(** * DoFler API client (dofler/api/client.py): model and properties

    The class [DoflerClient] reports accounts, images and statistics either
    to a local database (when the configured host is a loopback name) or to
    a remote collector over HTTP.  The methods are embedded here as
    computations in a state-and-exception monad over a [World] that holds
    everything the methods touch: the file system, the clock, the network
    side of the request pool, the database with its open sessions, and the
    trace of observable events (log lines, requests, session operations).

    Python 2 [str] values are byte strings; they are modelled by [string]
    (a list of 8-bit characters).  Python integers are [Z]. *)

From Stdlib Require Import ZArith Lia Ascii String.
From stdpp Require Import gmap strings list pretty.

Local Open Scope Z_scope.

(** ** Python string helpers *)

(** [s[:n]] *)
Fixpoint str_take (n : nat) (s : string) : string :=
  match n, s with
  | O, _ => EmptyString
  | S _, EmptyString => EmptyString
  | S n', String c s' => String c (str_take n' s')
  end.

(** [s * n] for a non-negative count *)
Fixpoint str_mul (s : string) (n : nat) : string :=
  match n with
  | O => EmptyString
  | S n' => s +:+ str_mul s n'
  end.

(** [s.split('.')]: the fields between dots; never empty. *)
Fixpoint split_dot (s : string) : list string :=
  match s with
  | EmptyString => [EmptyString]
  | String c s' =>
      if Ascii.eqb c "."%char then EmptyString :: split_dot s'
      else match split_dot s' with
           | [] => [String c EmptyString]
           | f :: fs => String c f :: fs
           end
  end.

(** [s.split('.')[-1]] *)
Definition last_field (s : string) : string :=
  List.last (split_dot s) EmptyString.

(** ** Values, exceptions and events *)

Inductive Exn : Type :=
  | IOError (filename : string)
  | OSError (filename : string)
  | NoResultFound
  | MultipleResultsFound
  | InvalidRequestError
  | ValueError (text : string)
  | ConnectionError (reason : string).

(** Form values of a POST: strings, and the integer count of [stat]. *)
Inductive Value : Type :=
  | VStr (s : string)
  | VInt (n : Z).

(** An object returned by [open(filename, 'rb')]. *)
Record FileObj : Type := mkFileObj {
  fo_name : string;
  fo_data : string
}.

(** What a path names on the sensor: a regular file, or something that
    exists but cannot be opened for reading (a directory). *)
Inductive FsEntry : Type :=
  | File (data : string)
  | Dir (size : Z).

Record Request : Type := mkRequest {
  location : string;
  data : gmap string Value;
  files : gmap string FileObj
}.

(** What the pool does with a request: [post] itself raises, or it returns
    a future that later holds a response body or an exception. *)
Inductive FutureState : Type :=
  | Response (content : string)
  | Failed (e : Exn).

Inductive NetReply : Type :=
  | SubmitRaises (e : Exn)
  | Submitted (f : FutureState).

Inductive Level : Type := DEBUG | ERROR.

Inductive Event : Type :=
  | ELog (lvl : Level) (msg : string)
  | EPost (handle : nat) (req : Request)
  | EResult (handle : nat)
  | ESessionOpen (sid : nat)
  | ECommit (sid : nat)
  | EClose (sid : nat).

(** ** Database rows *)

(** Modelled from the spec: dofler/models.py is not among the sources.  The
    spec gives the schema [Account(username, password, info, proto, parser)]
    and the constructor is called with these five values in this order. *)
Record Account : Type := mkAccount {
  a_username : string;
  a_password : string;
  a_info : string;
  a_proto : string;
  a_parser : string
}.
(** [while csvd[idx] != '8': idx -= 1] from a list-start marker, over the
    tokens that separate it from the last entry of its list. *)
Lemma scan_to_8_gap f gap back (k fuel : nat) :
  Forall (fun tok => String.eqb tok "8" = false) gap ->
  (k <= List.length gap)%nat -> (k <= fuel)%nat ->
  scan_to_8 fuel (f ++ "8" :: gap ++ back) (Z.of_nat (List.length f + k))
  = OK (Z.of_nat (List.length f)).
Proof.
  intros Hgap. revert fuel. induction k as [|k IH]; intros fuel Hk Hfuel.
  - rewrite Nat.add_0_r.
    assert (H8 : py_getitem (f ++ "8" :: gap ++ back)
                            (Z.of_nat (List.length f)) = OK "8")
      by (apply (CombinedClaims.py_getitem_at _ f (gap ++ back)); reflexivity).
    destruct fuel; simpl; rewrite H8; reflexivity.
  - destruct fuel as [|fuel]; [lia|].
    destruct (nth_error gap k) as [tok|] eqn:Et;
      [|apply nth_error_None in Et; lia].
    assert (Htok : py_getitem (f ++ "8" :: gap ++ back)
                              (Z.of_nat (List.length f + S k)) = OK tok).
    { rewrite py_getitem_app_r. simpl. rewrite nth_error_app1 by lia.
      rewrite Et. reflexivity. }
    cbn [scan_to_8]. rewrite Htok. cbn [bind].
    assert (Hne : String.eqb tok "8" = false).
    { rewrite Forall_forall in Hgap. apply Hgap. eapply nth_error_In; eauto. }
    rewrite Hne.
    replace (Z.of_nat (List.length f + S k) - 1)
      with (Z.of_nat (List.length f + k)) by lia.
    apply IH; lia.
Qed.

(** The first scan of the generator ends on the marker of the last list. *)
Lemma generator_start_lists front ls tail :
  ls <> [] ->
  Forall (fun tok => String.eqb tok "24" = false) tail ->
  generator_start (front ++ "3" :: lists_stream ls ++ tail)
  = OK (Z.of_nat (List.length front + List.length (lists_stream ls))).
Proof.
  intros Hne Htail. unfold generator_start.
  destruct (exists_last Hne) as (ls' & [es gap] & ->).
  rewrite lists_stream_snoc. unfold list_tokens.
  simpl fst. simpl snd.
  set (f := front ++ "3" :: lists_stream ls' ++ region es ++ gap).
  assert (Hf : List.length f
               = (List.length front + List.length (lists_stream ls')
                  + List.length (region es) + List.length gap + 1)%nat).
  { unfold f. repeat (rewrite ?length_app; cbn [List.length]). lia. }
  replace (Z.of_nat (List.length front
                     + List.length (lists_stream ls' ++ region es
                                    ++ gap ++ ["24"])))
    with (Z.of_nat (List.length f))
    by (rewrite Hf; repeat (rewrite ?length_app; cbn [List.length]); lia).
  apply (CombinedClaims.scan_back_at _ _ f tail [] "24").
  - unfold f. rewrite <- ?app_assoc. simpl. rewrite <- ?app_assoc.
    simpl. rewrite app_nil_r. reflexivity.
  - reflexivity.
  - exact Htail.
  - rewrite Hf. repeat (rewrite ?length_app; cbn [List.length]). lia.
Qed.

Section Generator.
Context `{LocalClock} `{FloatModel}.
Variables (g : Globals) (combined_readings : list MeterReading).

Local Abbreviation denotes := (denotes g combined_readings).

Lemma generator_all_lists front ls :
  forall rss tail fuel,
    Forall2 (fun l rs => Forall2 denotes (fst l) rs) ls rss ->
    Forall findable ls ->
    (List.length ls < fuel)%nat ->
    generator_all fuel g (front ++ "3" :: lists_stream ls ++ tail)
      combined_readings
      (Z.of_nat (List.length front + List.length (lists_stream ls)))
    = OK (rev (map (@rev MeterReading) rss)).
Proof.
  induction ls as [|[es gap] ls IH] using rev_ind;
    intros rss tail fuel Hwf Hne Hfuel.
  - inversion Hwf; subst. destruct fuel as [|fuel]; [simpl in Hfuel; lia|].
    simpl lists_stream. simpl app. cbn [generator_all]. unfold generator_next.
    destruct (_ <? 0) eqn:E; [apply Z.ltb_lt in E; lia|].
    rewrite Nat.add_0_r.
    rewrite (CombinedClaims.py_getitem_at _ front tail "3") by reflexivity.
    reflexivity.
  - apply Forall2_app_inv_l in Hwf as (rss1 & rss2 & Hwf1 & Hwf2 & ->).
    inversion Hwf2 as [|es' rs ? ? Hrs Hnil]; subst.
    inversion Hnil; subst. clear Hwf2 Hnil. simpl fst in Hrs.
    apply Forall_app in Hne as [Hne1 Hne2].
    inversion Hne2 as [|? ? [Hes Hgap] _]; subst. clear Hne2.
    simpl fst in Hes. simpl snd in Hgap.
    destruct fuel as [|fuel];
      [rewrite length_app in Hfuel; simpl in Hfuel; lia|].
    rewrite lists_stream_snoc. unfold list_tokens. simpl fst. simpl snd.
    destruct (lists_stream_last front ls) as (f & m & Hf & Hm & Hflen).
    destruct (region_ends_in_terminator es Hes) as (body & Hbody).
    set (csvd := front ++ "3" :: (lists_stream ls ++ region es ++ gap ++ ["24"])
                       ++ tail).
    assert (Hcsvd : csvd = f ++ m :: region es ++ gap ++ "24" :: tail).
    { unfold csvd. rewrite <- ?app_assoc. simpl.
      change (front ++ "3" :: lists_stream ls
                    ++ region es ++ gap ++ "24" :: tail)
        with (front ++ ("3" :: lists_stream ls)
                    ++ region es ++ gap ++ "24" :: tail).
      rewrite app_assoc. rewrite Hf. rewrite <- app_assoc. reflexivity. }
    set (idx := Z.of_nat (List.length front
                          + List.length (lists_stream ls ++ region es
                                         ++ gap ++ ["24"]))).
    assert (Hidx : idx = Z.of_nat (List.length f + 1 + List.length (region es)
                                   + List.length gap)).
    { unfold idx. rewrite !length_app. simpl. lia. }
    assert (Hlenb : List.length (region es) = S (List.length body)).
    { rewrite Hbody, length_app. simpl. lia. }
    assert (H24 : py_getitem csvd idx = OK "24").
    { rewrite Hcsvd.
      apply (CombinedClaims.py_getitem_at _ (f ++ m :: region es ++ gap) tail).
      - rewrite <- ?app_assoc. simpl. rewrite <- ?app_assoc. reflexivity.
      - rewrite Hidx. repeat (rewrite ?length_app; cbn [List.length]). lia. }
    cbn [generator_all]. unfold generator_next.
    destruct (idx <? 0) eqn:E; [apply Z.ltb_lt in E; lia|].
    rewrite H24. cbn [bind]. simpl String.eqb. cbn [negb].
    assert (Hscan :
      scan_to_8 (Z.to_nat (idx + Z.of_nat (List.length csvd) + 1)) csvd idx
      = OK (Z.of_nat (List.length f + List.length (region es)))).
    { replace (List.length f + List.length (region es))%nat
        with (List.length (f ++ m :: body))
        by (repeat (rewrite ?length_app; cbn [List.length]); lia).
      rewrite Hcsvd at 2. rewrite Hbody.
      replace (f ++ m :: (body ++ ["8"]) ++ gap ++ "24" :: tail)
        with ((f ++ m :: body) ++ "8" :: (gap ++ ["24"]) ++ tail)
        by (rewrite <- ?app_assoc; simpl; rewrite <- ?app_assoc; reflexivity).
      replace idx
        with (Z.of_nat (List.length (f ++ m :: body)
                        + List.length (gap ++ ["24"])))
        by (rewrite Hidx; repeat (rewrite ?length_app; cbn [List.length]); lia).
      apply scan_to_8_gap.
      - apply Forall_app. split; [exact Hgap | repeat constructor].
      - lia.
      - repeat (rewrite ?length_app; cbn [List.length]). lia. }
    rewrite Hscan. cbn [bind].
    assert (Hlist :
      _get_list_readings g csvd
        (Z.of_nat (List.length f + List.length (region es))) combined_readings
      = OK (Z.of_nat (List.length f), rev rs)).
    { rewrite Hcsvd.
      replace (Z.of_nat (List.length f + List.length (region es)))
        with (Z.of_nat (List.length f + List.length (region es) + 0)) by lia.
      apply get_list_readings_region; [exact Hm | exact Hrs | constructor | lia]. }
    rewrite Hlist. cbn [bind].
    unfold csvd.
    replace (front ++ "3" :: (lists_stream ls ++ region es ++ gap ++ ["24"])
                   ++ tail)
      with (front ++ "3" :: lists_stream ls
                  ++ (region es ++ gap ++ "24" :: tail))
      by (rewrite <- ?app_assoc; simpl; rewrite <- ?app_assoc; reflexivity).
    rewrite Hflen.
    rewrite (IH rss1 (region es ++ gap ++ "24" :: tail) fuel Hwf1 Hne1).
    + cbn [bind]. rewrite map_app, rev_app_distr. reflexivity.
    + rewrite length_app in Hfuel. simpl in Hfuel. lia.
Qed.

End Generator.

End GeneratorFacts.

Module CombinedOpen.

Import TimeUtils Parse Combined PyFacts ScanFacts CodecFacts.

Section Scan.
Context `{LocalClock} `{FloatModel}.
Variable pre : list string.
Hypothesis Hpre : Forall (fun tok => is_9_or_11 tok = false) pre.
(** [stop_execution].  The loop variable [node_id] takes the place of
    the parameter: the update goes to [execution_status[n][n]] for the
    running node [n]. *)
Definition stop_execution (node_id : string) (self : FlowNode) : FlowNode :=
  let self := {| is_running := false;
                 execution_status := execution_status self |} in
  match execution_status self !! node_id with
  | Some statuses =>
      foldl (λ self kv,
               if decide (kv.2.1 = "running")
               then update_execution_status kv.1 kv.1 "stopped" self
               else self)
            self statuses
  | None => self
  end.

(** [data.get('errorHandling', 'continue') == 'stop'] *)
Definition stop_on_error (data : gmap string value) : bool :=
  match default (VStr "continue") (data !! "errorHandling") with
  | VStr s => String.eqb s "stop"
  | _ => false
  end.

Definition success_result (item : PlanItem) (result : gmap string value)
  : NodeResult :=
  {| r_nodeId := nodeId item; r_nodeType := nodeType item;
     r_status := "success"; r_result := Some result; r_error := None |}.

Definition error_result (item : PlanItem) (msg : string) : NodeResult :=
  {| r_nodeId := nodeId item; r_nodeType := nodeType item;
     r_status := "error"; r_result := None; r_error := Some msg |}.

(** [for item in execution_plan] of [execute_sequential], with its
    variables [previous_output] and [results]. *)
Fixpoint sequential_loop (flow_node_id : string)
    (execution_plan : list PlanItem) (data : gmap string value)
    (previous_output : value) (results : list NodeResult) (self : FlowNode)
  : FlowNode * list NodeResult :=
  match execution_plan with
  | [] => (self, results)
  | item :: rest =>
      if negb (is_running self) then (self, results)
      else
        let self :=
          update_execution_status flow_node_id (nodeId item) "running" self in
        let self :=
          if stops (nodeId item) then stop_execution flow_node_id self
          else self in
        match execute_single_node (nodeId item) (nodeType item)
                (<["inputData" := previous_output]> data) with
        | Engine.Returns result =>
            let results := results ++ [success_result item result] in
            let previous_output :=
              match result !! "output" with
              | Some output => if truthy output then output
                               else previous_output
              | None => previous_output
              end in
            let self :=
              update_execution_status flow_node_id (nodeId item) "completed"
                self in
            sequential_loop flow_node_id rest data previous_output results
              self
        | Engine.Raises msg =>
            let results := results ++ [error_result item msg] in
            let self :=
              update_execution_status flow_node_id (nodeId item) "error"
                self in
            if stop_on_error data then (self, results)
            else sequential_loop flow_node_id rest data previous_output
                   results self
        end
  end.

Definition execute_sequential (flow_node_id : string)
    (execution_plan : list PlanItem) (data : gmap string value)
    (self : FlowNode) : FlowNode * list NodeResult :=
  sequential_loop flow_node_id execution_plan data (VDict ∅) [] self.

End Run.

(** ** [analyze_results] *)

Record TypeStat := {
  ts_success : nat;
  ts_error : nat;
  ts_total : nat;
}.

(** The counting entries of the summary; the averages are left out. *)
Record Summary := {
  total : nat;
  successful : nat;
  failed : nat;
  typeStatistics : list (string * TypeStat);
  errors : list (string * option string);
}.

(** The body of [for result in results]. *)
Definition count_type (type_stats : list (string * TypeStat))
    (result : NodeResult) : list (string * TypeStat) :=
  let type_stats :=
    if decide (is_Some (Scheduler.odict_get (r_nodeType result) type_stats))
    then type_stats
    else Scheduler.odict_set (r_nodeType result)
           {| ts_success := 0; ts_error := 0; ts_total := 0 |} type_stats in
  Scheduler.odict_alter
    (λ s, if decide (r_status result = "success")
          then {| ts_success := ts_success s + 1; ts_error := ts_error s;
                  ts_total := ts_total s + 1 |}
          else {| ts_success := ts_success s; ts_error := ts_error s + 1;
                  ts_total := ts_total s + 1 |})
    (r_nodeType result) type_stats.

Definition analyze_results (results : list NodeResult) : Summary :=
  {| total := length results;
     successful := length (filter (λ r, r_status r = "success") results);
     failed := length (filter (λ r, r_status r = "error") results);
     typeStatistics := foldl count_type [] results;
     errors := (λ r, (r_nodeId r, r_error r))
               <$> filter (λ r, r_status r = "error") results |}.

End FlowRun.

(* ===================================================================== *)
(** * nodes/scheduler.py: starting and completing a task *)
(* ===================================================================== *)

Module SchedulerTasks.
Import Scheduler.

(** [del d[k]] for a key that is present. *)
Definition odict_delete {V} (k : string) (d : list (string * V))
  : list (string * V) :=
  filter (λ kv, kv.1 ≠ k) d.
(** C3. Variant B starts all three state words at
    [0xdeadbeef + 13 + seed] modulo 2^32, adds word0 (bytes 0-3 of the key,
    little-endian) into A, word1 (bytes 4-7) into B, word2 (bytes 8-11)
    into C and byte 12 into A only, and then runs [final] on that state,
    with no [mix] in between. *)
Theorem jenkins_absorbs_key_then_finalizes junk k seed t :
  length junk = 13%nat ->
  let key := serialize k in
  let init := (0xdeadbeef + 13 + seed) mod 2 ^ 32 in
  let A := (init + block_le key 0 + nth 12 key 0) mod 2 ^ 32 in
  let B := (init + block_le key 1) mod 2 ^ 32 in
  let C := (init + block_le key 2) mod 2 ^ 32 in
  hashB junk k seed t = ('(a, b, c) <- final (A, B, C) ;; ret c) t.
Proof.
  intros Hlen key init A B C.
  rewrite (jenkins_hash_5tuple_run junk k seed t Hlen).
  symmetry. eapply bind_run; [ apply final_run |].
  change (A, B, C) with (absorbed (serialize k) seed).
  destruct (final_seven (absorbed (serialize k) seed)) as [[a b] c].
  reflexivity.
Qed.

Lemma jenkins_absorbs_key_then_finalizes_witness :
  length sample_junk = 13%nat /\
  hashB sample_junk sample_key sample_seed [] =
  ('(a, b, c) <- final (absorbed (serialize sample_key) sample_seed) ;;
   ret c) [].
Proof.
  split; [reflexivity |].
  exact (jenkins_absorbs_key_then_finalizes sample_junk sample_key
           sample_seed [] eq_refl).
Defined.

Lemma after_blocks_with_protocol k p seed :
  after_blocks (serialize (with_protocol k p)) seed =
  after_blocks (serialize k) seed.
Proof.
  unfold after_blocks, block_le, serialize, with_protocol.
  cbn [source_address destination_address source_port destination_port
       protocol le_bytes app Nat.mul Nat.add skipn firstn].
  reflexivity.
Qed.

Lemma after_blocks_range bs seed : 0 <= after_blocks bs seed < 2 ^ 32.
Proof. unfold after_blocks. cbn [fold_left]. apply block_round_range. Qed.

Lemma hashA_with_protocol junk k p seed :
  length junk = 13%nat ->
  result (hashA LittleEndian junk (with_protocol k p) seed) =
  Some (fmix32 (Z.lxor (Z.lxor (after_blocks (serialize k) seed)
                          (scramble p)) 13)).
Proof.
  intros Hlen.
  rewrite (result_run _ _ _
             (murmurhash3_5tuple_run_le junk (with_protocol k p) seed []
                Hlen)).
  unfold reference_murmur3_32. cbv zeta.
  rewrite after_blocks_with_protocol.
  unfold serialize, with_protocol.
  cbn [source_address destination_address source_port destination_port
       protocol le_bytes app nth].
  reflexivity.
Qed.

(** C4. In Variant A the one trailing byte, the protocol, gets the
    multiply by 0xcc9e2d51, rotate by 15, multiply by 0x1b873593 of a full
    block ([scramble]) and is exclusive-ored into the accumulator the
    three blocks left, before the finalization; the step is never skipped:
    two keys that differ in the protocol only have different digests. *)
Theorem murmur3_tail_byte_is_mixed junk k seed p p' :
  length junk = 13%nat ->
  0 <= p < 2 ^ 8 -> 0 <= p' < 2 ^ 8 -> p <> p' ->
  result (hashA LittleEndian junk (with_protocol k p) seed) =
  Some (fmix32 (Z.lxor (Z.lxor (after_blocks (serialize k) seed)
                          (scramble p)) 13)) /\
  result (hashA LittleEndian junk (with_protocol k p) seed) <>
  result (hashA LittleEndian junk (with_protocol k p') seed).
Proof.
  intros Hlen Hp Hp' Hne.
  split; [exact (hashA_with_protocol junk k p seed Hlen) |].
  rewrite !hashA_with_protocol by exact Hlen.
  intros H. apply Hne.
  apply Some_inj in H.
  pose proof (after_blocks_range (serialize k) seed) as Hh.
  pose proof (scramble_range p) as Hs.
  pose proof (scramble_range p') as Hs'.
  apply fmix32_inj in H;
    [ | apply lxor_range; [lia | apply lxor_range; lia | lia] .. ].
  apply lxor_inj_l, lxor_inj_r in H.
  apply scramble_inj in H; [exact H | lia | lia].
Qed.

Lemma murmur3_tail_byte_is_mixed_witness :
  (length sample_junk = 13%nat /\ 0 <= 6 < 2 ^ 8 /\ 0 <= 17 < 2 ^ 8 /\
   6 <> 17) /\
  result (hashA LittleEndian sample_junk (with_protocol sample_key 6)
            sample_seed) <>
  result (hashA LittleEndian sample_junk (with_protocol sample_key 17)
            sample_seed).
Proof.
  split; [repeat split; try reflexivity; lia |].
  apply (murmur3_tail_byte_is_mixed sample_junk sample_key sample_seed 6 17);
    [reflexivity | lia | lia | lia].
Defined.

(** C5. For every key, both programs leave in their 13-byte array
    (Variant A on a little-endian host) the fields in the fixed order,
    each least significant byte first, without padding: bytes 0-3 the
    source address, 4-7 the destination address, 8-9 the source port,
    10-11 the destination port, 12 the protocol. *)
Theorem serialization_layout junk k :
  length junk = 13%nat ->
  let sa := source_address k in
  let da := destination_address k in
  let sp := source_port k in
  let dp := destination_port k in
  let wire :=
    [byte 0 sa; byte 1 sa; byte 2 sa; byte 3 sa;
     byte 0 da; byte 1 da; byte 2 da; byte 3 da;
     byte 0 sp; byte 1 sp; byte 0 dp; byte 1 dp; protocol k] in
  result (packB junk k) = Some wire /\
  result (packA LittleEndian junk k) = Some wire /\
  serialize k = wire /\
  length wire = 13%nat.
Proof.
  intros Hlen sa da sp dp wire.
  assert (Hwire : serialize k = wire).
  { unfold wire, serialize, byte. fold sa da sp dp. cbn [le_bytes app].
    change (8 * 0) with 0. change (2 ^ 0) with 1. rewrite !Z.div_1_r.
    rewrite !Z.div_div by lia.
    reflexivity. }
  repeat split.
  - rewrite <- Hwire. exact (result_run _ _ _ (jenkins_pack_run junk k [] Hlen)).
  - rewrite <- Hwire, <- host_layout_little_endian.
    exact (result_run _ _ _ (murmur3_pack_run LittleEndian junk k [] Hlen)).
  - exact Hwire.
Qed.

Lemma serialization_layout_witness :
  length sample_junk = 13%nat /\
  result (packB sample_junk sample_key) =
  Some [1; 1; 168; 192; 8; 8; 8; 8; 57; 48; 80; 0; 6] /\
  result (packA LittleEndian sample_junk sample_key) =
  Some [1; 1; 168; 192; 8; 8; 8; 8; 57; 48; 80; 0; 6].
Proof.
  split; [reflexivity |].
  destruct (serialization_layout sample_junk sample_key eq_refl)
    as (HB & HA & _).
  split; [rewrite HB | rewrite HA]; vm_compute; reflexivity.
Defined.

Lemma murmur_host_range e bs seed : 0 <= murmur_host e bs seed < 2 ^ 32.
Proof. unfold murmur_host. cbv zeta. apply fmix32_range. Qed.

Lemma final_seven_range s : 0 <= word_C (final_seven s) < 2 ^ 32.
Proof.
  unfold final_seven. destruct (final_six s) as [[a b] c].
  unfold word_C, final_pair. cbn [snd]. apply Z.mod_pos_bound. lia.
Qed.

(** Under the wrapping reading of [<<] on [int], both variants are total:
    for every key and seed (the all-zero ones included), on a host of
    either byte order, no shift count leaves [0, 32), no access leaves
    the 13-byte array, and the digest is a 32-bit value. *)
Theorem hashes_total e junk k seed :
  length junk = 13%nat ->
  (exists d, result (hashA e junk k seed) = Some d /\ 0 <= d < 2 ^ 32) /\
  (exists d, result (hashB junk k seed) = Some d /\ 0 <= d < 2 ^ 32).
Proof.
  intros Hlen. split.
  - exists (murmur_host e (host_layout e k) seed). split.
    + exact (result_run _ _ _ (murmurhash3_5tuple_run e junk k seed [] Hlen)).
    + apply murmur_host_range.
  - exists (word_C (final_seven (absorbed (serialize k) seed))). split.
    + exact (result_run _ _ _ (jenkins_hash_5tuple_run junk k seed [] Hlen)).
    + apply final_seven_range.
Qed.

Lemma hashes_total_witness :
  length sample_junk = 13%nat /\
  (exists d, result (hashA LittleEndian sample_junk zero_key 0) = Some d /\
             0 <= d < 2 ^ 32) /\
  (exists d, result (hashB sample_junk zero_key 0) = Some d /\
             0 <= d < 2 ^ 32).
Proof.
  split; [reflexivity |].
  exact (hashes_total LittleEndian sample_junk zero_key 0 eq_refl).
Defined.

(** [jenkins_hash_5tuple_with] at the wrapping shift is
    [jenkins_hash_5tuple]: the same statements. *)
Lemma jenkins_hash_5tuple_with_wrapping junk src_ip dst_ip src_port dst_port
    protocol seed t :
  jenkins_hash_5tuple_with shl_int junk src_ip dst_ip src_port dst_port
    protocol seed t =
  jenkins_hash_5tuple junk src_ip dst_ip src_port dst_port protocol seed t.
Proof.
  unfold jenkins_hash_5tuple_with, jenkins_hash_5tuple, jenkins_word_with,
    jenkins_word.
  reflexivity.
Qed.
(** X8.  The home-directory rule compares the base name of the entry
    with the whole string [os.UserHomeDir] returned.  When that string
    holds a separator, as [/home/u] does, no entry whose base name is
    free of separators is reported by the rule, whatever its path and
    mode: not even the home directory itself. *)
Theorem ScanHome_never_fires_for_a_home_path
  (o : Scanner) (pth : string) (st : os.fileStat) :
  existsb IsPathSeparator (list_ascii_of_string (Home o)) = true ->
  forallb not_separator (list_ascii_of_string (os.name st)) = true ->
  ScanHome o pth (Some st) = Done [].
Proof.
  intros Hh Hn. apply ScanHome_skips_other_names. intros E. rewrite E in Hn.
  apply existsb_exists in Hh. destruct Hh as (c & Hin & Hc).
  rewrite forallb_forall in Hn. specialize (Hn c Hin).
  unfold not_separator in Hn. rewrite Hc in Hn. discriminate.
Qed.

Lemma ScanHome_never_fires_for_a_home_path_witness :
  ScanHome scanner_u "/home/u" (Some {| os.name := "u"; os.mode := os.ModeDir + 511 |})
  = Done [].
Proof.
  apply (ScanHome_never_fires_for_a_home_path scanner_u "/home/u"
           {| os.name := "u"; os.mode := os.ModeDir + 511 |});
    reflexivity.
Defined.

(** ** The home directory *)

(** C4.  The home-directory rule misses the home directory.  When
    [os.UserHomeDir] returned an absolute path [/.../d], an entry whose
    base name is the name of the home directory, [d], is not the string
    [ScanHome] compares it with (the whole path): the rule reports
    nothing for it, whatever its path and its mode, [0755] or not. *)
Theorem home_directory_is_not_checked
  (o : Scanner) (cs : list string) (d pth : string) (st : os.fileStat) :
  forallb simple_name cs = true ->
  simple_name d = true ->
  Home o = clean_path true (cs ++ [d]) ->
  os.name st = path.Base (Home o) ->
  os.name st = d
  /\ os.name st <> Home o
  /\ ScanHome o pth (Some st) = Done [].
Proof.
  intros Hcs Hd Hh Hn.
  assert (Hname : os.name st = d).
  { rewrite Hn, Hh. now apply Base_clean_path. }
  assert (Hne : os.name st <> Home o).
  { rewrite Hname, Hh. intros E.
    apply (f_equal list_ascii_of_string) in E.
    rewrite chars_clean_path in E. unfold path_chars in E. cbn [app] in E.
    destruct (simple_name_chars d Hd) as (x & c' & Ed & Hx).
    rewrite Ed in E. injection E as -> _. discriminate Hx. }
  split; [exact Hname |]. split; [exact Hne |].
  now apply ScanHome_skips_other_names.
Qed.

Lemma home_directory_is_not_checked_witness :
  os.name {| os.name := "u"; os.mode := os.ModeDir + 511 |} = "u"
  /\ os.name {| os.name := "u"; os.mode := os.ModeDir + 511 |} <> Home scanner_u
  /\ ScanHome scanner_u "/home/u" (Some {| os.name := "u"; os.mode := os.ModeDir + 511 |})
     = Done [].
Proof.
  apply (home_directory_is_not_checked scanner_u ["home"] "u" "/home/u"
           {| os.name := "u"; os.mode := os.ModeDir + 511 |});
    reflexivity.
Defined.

PROBLEM TO SOLVE:
All lines above from the one with "- exact Htail." to the one with "Local Abbreviation denotes", inclusive, should be copied exactly, and no other lines.

SOLUTION TO THE EXERCISE:
  - exact Htail.
  - rewrite Hf. repeat (rewrite ?length_app; cbn [List.length]). lia.
Qed.

Section Generator.
Context `{LocalClock} `{FloatModel}.
Variables (g : Globals) (combined_readings : list MeterReading).

Local Abbreviation denotes := (denotes g combined_readings).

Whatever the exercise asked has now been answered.